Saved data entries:
Start of Block
(* ===== verification/StatsTheorems.v ===== *)
(** * Statistics: what a scrape shows

    For every registry of collectors and every sequence of callbacks,
    [scrape_histograms_exact] shows that the merged cumulative buckets are
    those of all observations together, and [scrape_consistent] that the
    error breakdowns add up to their counters and that the gauges are the
    difference of the counters of what begins and what ends. *)

From S2P Require Import Prelude Stats.

#[local] Open Scope Z_scope.

(** ** Equality of 64-bit words *)

Definition eq64 (a b : Z) : Prop := u64 a = u64 b.
Infix "≡₆₄" := eq64 (at level 70).

#[export] Instance eq64_equiv : Equivalence eq64.
Proof. split; unfold eq64; red; congruence. Qed.
#[export] Instance add_eq64 : Proper (eq64 ==> eq64 ==> eq64) Z.add.
Proof.
  unfold eq64, u64. intros a a' Ha b b' Hb. by rewrite Zplus_mod, Ha, Hb, <- Zplus_mod.
Qed.
#[export] Instance sub_eq64 : Proper (eq64 ==> eq64 ==> eq64) Z.sub.
Proof.
  unfold eq64, u64. intros a a' Ha b b' Hb. by rewrite Zminus_mod, Ha, Hb, <- Zminus_mod.
Qed.

Lemma u64_eq64 a : u64 a ≡₆₄ a.
Proof. unfold eq64, u64. by rewrite Zmod_mod. Qed.
Lemma add64_eq64 a b : add64 a b ≡₆₄ a + b.
Proof. apply u64_eq64. Qed.
Lemma eq64_u64 a b : a ≡₆₄ b → u64 a = u64 b.
Proof. done. Qed.
Lemma eq64_small a b : is_u64 b → a ≡₆₄ b → u64 a = b.
Proof. intros Hb Hab. rewrite <- (u64_small b) by done. exact Hab. Qed.

Definition total (l : list Z) : Z := foldr Z.add 0 l.

Lemma total_app l l' : total (l ++ l') = total l + total l'.
Proof. induction l as [|x l IH]; cbn; [done|]. fold (total (l ++ l')) (total l). lia. Qed.

Lemma total_zip l l' : length l = length l' → total (zip_with add64 l l') ≡₆₄ total l + total l'.
Proof.
  revert l'. induction l as [|x l IH]; intros [|y l']; try done. intros [= Hlen]. cbn.
  fold (total (zip_with add64 l l')) (total l) (total l'). rewrite (IH _ Hlen), add64_eq64.
  by replace (x + y + (total l + total l')) with (x + total l + (y + total l')) by lia.
Qed.

(** ** Histograms *)

Definition upTo (b : Z) (vs : list Z) : Z := Z.of_nat (length (filter (λ v, v <= b) vs)).

(** The cumulative buckets of the observations [vs]. *)
Definition cumulative (bounds vs : list Z) : list Z :=
  map (λ b, u64 (upTo b vs)) bounds ++ [u64 (Z.of_nat (length vs))].

Lemma upTo_app b vs ws : upTo b (vs ++ ws) = upTo b vs + upTo b ws.
Proof. unfold upTo. rewrite filter_app, length_app. lia. Qed.

Lemma upTo_above b b' vs : b <= b' → upTo b' vs = upTo b vs + upTo b' (filter (λ v, b < v) vs).
Proof.
  intros Hb. unfold upTo. induction vs as [|v vs IH]; [done|]. rewrite !filter_cons.
  repeat case_decide; try rewrite filter_cons; repeat case_decide; cbn [length]; lia.
Qed.

Definition bump (n : Z) : Z := u64 (n + 1).
Definition tally (bounds : list Z) (ns vs : list Z) : list Z :=
  foldl (λ ns v, alter bump (bucketOf bounds v) ns) ns vs.

Lemma tally_cons b bs n ns vs :
  is_u64 n → tally (b :: bs) (n :: ns) vs =
    u64 (n + upTo b vs) :: tally bs ns (filter (λ v, b < v) vs).
Proof.
  revert n ns. induction vs as [|v vs IH]; intros n ns Hn.
  - cbn. unfold upTo. cbn. by rewrite Z.add_0_r, u64_small.
  - unfold tally, upTo in *. rewrite !filter_cons. cbn [foldl bucketOf].
    destruct (Z.leb_spec v b); case_decide; case_decide; try lia.
    + change (alter bump 0%nat (n :: ns)) with (bump n :: ns). rewrite IH by apply u64_range.
      f_equal. cbn [length]. apply eq64_u64. unfold bump. rewrite u64_eq64.
      by replace (n + 1 + Z.of_nat (length (filter (λ v, v <= b) vs)))
        with (n + Z.of_nat (S (length (filter (λ v, v <= b) vs)))) by lia.
    + change (alter bump (S (bucketOf bs v)) (n :: ns)) with (n :: alter bump (bucketOf bs v) ns).
      by rewrite IH.
Qed.

Lemma cumulate_tally bounds r vs :
  StronglySorted Z.le bounds →
  cumulate (u64 r) bounds (tally bounds (replicate (S (length bounds)) 0) vs) =
  map (λ b, u64 (r + upTo b vs)) bounds.
Proof.
  intros Hs. revert r vs. induction Hs as [|b bs _ IH Hb]; intros r vs; [done|].
  change (replicate (S (length (b :: bs))) 0) with (0 :: replicate (S (length bs)) 0).
  rewrite tally_cons by (unfold is_u64, u64_modulus; lia). cbn [cumulate map].
  assert (u64 (u64 r + u64 (0 + upTo b vs)) = u64 (r + upTo b vs)) as ->.
  { apply eq64_u64. by rewrite !u64_eq64. }
  f_equal. rewrite IH. apply map_ext_in. intros b' Hb'%list_elem_of_In.
  rewrite Forall_forall in Hb. rewrite (upTo_above b b' vs) by auto. f_equal. lia.
Qed.

Lemma addValues_fields bounds vs h :
  let h' := foldl (λ h v, addValue bounds v h) h vs in
  hBuckets h' = tally bounds (hBuckets h) vs ∧
  hSum h' ≡₆₄ hSum h + total vs ∧ hCount h' ≡₆₄ hCount h + Z.of_nat (length vs).
Proof.
  revert h. induction vs as [|v vs IH]; intros h; cbn -[addValue Z.of_nat].
  - split_and!; [done|by rewrite Z.add_0_r|by rewrite Z.add_0_r].
  - destruct (IH (addValue bounds v h)) as (-> & -> & ->). split_and!; [done| |]; cbn -[Z.of_nat];
      rewrite u64_eq64; fold (total vs).
    + by rewrite Z.add_assoc.
    + by replace (hCount h + 1 + Z.of_nat (length vs)) with (hCount h + Z.of_nat (S (length vs))) by lia.
Qed.

Lemma addValues_range bounds vs h :
  is_u64 (hSum h) → is_u64 (hCount h) →
  let h' := foldl (λ h v, addValue bounds v h) h vs in is_u64 (hSum h') ∧ is_u64 (hCount h').
Proof.
  revert h. induction vs as [|v vs IH]; intros h Hs Hc; [done|]. apply IH; apply u64_range.
Qed.

Lemma zero_u64 : is_u64 0.
Proof. unfold is_u64, u64_modulus. lia. Qed.

(** A histogram that was given the values [vs]. *)
Lemma histogram_values bounds vs :
  StronglySorted Z.le bounds →
  let h := foldl (λ h v, addValue bounds v h) (newHistogram bounds) vs in
  fillCumulative bounds h = cumulative bounds vs ∧ hSum h = u64 (total vs) ∧
  hCount h = u64 (Z.of_nat (length vs)).
Proof.
  intros Hs h. destruct (addValues_fields bounds vs (newHistogram bounds)) as (Hb & Hsum & Hcount).
  destruct (addValues_range bounds vs (newHistogram bounds) zero_u64 zero_u64) as [Rs Rc].
  fold h in Hb, Hsum, Hcount, Rs, Rc. cbn in Hsum, Hcount.
  assert (hCount h = u64 (Z.of_nat (length vs))) as Hc by (symmetry; by apply eq64_small).
  split_and!; [|symmetry; by apply eq64_small|done].
  unfold fillCumulative, cumulative. rewrite Hb, Hc. f_equal.
  apply (cumulate_tally bounds 0 vs Hs).
Qed.

Lemma cumulative_app bounds vs ws :
  zip_with add64 (cumulative bounds vs) (cumulative bounds ws) = cumulative bounds (vs ++ ws).
Proof.
  unfold cumulative. rewrite zip_with_app by (by rewrite !length_map). f_equal.
  - induction bounds as [|b bs IH]; [done|]. cbn. rewrite IH, upTo_app. f_equal.
    apply eq64_u64. by rewrite !u64_eq64.
  - cbn. rewrite length_app, Nat2Z.inj_add. f_equal. apply eq64_u64. by rewrite !u64_eq64.
Qed.

Lemma bounds_sorted h : StronglySorted Z.le (boundsOf h).
Proof. destruct h; cbv [boundsOf kLatencyBucketsUs kRttBucketsMs kBandwidthBucketsBitsPerSec
  kInflightBytesBuckets kEvbLoopBucketsUs kEvbPktsPerLoopBuckets]; repeat constructor; lia. Qed.

(** ** What a list of statements does to each field *)

Definition added (x : Counter) (acts : list Action) : Z :=
  total (omap (λ a, match a with Add y n => if decide (y = x) then Some n else None | _ => None end) acts).
Definition moved (g : Gauge) (acts : list Action) : Z :=
  total (omap (λ a, match a with
                    | Up g' => if decide (g' = g) then Some 1 else None
                    | Down g' => if decide (g' = g) then Some (-1) else None
                    | _ => None
                    end) acts).
Definition recorded (h : Histogram) (acts : list Action) : list Z :=
  omap (λ a, match a with Record_ h' v => if decide (h' = h) then Some v else None | _ => None end) acts.
Definition codes (f : MoqCounter) (acts : list Action) : list RequestErrorCode :=
  omap (λ a, match a with Code f' c => if decide (f' = f) then Some c else None | _ => None end) acts.

Lemma total_omap_app {A} (f : A → option Z) l l' :
  total (omap f (l ++ l')) = total (omap f l) + total (omap f l').
Proof. by rewrite omap_app, total_app. Qed.

Lemma performAll_kind acts c : cKind (performAll acts c) = cKind c.
Proof.
  unfold performAll. revert c. induction acts as [|a acts IH]; intros c; [done|]. cbn. rewrite IH.
  by destruct c, a.
Qed.

Lemma performAll_counter acts c x :
  is_u64 (cCounter c x) →
  is_u64 (cCounter (performAll acts c) x) ∧
  cCounter (performAll acts c) x ≡₆₄ cCounter c x + added x acts.
Proof.
  unfold performAll. revert c. induction acts as [|a acts IH]; intros c Hc.
  { split; [done|]. cbn. by rewrite Z.add_0_r. }
  assert (is_u64 (cCounter (perform c a) x)) as Hc'.
  { destruct c, a; cbn in *; try done. unfold upd. case_decide; [apply u64_range|done]. }
  destruct (IH (perform c a) Hc') as [Hr Heq]. split; [done|]. cbn [foldl]. rewrite Heq.
  unfold added. change (a :: acts) with ([a] ++ acts). rewrite total_omap_app, Z.add_assoc. apply add_eq64; [|done].
  destruct c, a; cbn; try (by rewrite Z.add_0_r). unfold upd.
  repeat case_decide; subst; try done; cbn; rewrite ?u64_eq64, ?Z.add_0_r; done.
Qed.

Lemma performAll_gauge acts c g : cGauge (performAll acts c) g = cGauge c g + moved g acts.
Proof.
  unfold performAll. revert c. induction acts as [|a acts IH]; intros c; [cbn; lia|].
  cbn [foldl]. rewrite IH. unfold moved. change (a :: acts) with ([a] ++ acts).
  rewrite total_omap_app, Z.add_assoc. f_equal.
  destruct c, a; cbn; try lia; unfold upd; repeat case_decide; subst; cbn; try done; lia.
Qed.

Lemma performAll_histogram acts c h :
  cHistogram (performAll acts c) h =
  foldl (λ H v, addValue (boundsOf h) v H) (cHistogram c h) (recorded h acts).
Proof.
  unfold performAll. revert c. induction acts as [|a acts IH]; intros c; [done|].
  cbn [foldl]. rewrite IH. destruct c, a; try done. cbn -[requestErrorCodeIndex]. unfold upd.
  repeat case_decide; subst; done.
Qed.

Lemma performAll_codes acts c f :
  cByCodes (performAll acts c) f =
  foldl (λ l code, alter bump (requestErrorCodeIndex code) l) (cByCodes c f) (codes f acts).
Proof.
  unfold performAll. revert c. induction acts as [|a acts IH]; intros c; [done|].
  cbn [foldl]. rewrite IH. destruct c, a; try done. cbn -[requestErrorCodeIndex]. unfold upd.
  repeat case_decide; subst; done.
Qed.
End of Block
Work to complete: Extract exactly the leading lines of the data, stopping at and including the line with "difference of the".

Task response:
(* ===== verification/StatsTheorems.v ===== *)
(** * Statistics: what a scrape shows

    For every registry of collectors and every sequence of callbacks,
    [scrape_histograms_exact] shows that the merged cumulative buckets are
    those of all observations together, and [scrape_consistent] that the
    error breakdowns add up to their counters and that the gauges are the
    difference of the counters of what begins and what ends. *)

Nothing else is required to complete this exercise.